Aslett of Mercury Systems referenced substantial increases in lead times and price inflation. He applauded his team for handling it well and signaled his belief that the inflationary environment and risk associated with revenue will be “around for quite some time.” In response, his team made additional raw material purchase commitments to cover the second half of the year.
DeMarco of Kratos noted price increases in certain areas, specifically target and tactical drones. The company has tried to pass along price increases when able but has a variety of firm fixed-price contracts with firm fixed-price options that provide little flexibility.
4. Leading with innovation
Defense technologies continue to challenge the status quo and revolutionize defense, warfighting and security. Executives see opportunities relating to hypersonics, artificial intelligence, machine learning and the metaverse.
L3Harris’ Kubasik said the company continues to integrate its businesses while redesigning factory layouts, integrating automation tools, and using augmented reality to display and validate processes.
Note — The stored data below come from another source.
(** X7.  The time a task has waited is never negative and ends before the
    clock; a task that no server has started has waited 0 and is
    assigned to none, and such are the queued tasks; a task is assigned
    to an existing server, and the current task of a server is assigned
    to that server. *)
Theorem started_tasks_and_waits (m : ServerPy.QueueServerModel) :
  ServerPy.reachable m →
  (∀ t, t ∈ ServerPy.tasks m →
        0 ≤ ServerPy.queue_wait_time t ∧
        ServerPy.arrival_time t + ServerPy.queue_wait_time t < ServerPy.current_step m ∧
        (ServerPy.assigned_server t = None → ServerPy.queue_wait_time t = 0) ∧
        (∀ u, ServerPy.assigned_server t = Some u →
              0 ≤ u < Z.of_nat (length (ServerPy.servers m)))) ∧
  (∀ s r t, s ∈ ServerPy.servers m → ServerPy.current_task s = Some r →
            ServerPy.tasks m !! r = Some t →
            ServerPy.assigned_server t = Some (ServerPy.unique_id s)) ∧
  (∀ s r t, s ∈ ServerPy.servers m → r ∈ ServerPy.queue s →
            ServerPy.tasks m !! r = Some t →
            ServerPy.assigned_server t = None ∧ ServerPy.queue_wait_time t = 0).
Proof.
  intros Hm. pose proof (reachable_orderly _ Hm) as Hod.
  pose proof (reachable_well_formed _ Hm) as Hwf.
  assert (Ht : ∀ t, t ∈ ServerPy.tasks m →
            ServerPy.task_timed (ServerPy.current_step m - 1)
              (length (ServerPy.servers m)) t).
  { apply Forall_forall. by eapply ServerPy.od_tasks. }
  split_and!.
  - intros t Hin. destruct (Ht t Hin) as (_ & _ & H3 & H4 & H5 & H6).
    split_and!; [done|lia|done..].
  - intros s r t Hs Hc Hr. apply list_elem_of_lookup in Hs. destruct Hs as [i Hi].
    exact (ServerPy.od_backref _ _ _ Hod _ _ _ _ Hi Hc Hr).
  - intros s r t Hs Hq Hr. apply list_elem_of_lookup in Hs. destruct Hs as [i Hi].
    destruct (ServerPy.wf_queued _ _ Hwf _ _ _ _ Hi Hq Hr) as [_ Hn].
    split; [done|].
    destruct (Ht t (list_elem_of_lookup_2 _ _ _ Hr)) as (_ & _ & _ & _ & H5 & _). auto.
Qed.

Lemma started_tasks_and_waits_witness :
  ServerPy.reachable one_server_queueing ∧
  ServerPy.assigned_server (ServerPy.mkTaskAgent 0 3 1 (Some 0) 0 0)
  = Some (ServerPy.unique_id (ServerPy.mkServerAgent 0 true (Some 0%nat) 0 [1%nat] 0)).
Proof.
  split; [exact reachable_one_server_queueing|].
  refine (proj1 (proj2 (started_tasks_and_waits one_server_queueing
                          reachable_one_server_queueing))
            (ServerPy.mkServerAgent 0 true (Some 0%nat) 0 [1%nat] 0) 0%nat _ _
            eq_refl eq_refl).
  apply list_elem_of_here.
Defined.

(** X8.  The service time of every task created is accounted for once:
    the [total_service_time] of the servers, plus the initial service
    times of the tasks they hold as current task or in a queue, sum to
    the initial service times of all tasks. *)
Theorem service_time_accounting (m : ServerPy.QueueServerModel) :
  ServerPy.reachable m →
  ServerPy.sumZ (ServerPy.total_service_time <$> ServerPy.servers m)
  + ServerPy.sumZ
      ((λ s, ServerPy.sumZ
               ((λ r, default 0 ((ServerPy.initial_service_time <$> ServerPy.tasks m) !! r))
                  <$> ServerPy.refs s))
         <$> ServerPy.servers m)
  = ServerPy.sumZ (ServerPy.initial_service_time <$> ServerPy.tasks m).
Proof.
  intros Hm. rewrite <- (reachable_work _ Hm). unfold ServerPy.total_work.
  induction (ServerPy.servers m) as [|s svs IH]; [done|].
  rewrite !fmap_cons.
  change (ServerPy.sumZ (?x :: ?l)) with (x + ServerPy.sumZ l).
  unfold ServerPy.work at 1. lia.
Qed.

Lemma service_time_accounting_witness :
  ServerPy.reachable one_server_queueing ∧
  ServerPy.sumZ (ServerPy.total_service_time <$> ServerPy.servers one_server_queueing)
  + ServerPy.sumZ
      ((λ s, ServerPy.sumZ
               ((λ r, default 0 ((ServerPy.initial_service_time
                                    <$> ServerPy.tasks one_server_queueing) !! r))
                  <$> ServerPy.refs s))
         <$> ServerPy.servers one_server_queueing)
  = 4.
Proof.
  split; [exact reachable_one_server_queueing|].
  exact (service_time_accounting one_server_queueing reachable_one_server_queueing).
Defined.

(** X9.  The counters of a run only grow.  A step advances the clock by
    one, counts at most one task, and adds to the total wait an amount
    that is not negative and not above what it adds to the total time
    in system; so [0 <= total_tasks <= current_step] and
    [0 <= total_queue_wait_time <= total_time_in_system] throughout. *)
Theorem counters_only_grow (d : ServerPy.Draws) (m m' : ServerPy.QueueServerModel) :
  ServerPy.reachable m → ServerPy.QueueServerModel_step d m = Returned m' →
  ServerPy.current_step m' = ServerPy.current_step m + 1 ∧
  ServerPy.total_tasks m ≤ ServerPy.total_tasks m' ≤ ServerPy.total_tasks m + 1 ∧
  0 ≤ ServerPy.total_queue_wait_time m' - ServerPy.total_queue_wait_time m
    ≤ ServerPy.total_time_in_system m' - ServerPy.total_time_in_system m ∧
  0 ≤ ServerPy.total_tasks m' ≤ ServerPy.current_step m' ∧
  0 ≤ ServerPy.total_queue_wait_time m' ≤ ServerPy.total_time_in_system m'.
Proof.
  intros Hm Hstep. destruct (step_counters _ _ _ Hm Hstep) as (Hc & Ht & Hw).
  destruct (reachable_totals _ (ServerPy.reachable_step _ _ _ Hm Hstep)) as [H1 H2].
  split_and!; lia.
Qed.

Lemma counters_only_grow_witness :
  ∃ m', ServerPy.QueueServerModel_step (no_arrival [0%nat]) one_server_queueing
        = Returned m' ∧
        ServerPy.current_step m' = 3.
Proof.
  eexists. split; [reflexivity|].
  exact (proj1 (counters_only_grow (no_arrival [0%nat]) one_server_queueing _
                  reachable_one_server_queueing eq_refl)).
Defined.

Lemma truediv_nonneg (a c : Z) :
  0 < c → 0 ≤ a → ∃ q, truediv a c = Returned q ∧ (0 <= q)%Q.
Proof.
  intros Hc Ha. unfold truediv. destruct (Z.eqb_spec c 0) as [->|_]; [lia|].
  eexists. split; [done|]. unfold Qdiv. apply Qmult_le_0_compat.
  - change (inject_Z 0 <= inject_Z a)%Q. by rewrite <- Zle_Qle.
  - apply Qlt_le_weak, Qinv_lt_0_compat.
    change (inject_Z 0 < inject_Z c)%Q. by rewrite <- Zlt_Qlt.
Qed.

(** X10.  In every state of a run [get_avg_time_in_queue] and
    [get_avg_time_in_system] return, without exception, numbers that
    are not negative, the first not above the second. *)
Theorem averages_of_a_run (m : ServerPy.QueueServerModel) :
  ServerPy.reachable m →
  ∃ q w, ServerPy.get_avg_time_in_queue m = Returned q ∧
         ServerPy.get_avg_time_in_system m = Returned w ∧
         (0 <= q)%Q ∧ (q <= w)%Q.
Proof.
  intros Hm. destruct (reachable_totals _ Hm) as [[Ht _] [Hq Hw]].
  unfold ServerPy.get_avg_time_in_queue, ServerPy.get_avg_time_in_system.
  destruct (Z.gtb_spec (ServerPy.total_tasks m) 0) as [Hpos|_].
  - assert (Hpos' : 0 < ServerPy.total_tasks m) by lia.
    destruct (truediv_bounds (ServerPy.total_queue_wait_time m)
                (ServerPy.total_time_in_system m) _ Hpos' Hw) as (q & w & Hq' & Hw' & Hle).
    destruct (truediv_nonneg (ServerPy.total_queue_wait_time m) _ Hpos' Hq)
      as (q0 & Hq0 & Hge).
    exists q, w. split_and!; [done..| |done]. congruence.
  - exists 0%Q, 0%Q. by split_and!.
Qed.

Lemma averages_of_a_run_witness :
  ∃ q w, ServerPy.get_avg_time_in_queue one_server_queueing = Returned q ∧
         ServerPy.get_avg_time_in_system one_server_queueing = Returned w ∧
         (0 <= q)%Q ∧ (q <= w)%Q.
Proof. exact (averages_of_a_run one_server_queueing reachable_one_server_queueing). Defined.

Lemma truediv_self (c : Z) : 0 < c → ∃ q, truediv c c = Returned q ∧ (q == 1)%Q.
Proof.
  intros Hc. unfold truediv. destruct (Z.eqb_spec c 0) as [->|_]; [lia|].
  eexists. split; [done|]. unfold Qdiv. apply Qmult_inv_r.
  unfold Qeq. simpl. lia.
Qed.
He also noted investment in a risk dashboard that uses publicly available data around weather, wildfires and suppliers’ financial stability to gain greater supply chain visibility.
Maxar CEO Daniel Jablonsky took the innovation chatter even further by discussing the gaming, simulation and metaverse applications of high-accuracy data.
DeMarco of Kratos highlighted an all-too-common issue of living on the cutting edge: the Department of Defense’s so-called Valley of Death. That term refers to the two-year period between receiving funding to develop a product and it becoming part of a program of record.
Kratos is in the Valley of Death with several of its tactical drones. “We are doing everything we can with the DOD customer set, the Pentagon customer set and congressionally,” DeMarco said, “to encourage them … to move faster than the existing military DOD bureaucracy and infrastructure allows them to do.”
Defense procurement practices and policy must evolve to support innovation and development in a rapidly changing world and threat environment.
Company executives in the sector remain agile, anticipating future government spending trends and investing in rapidly advancing technologies. We expect fourth-quarter earnings calls to touch on continued supply chain monitoring, the 2022 National Defense Authorization Act, and continued developments around broader labor and pricing issues facing the macroeconomy.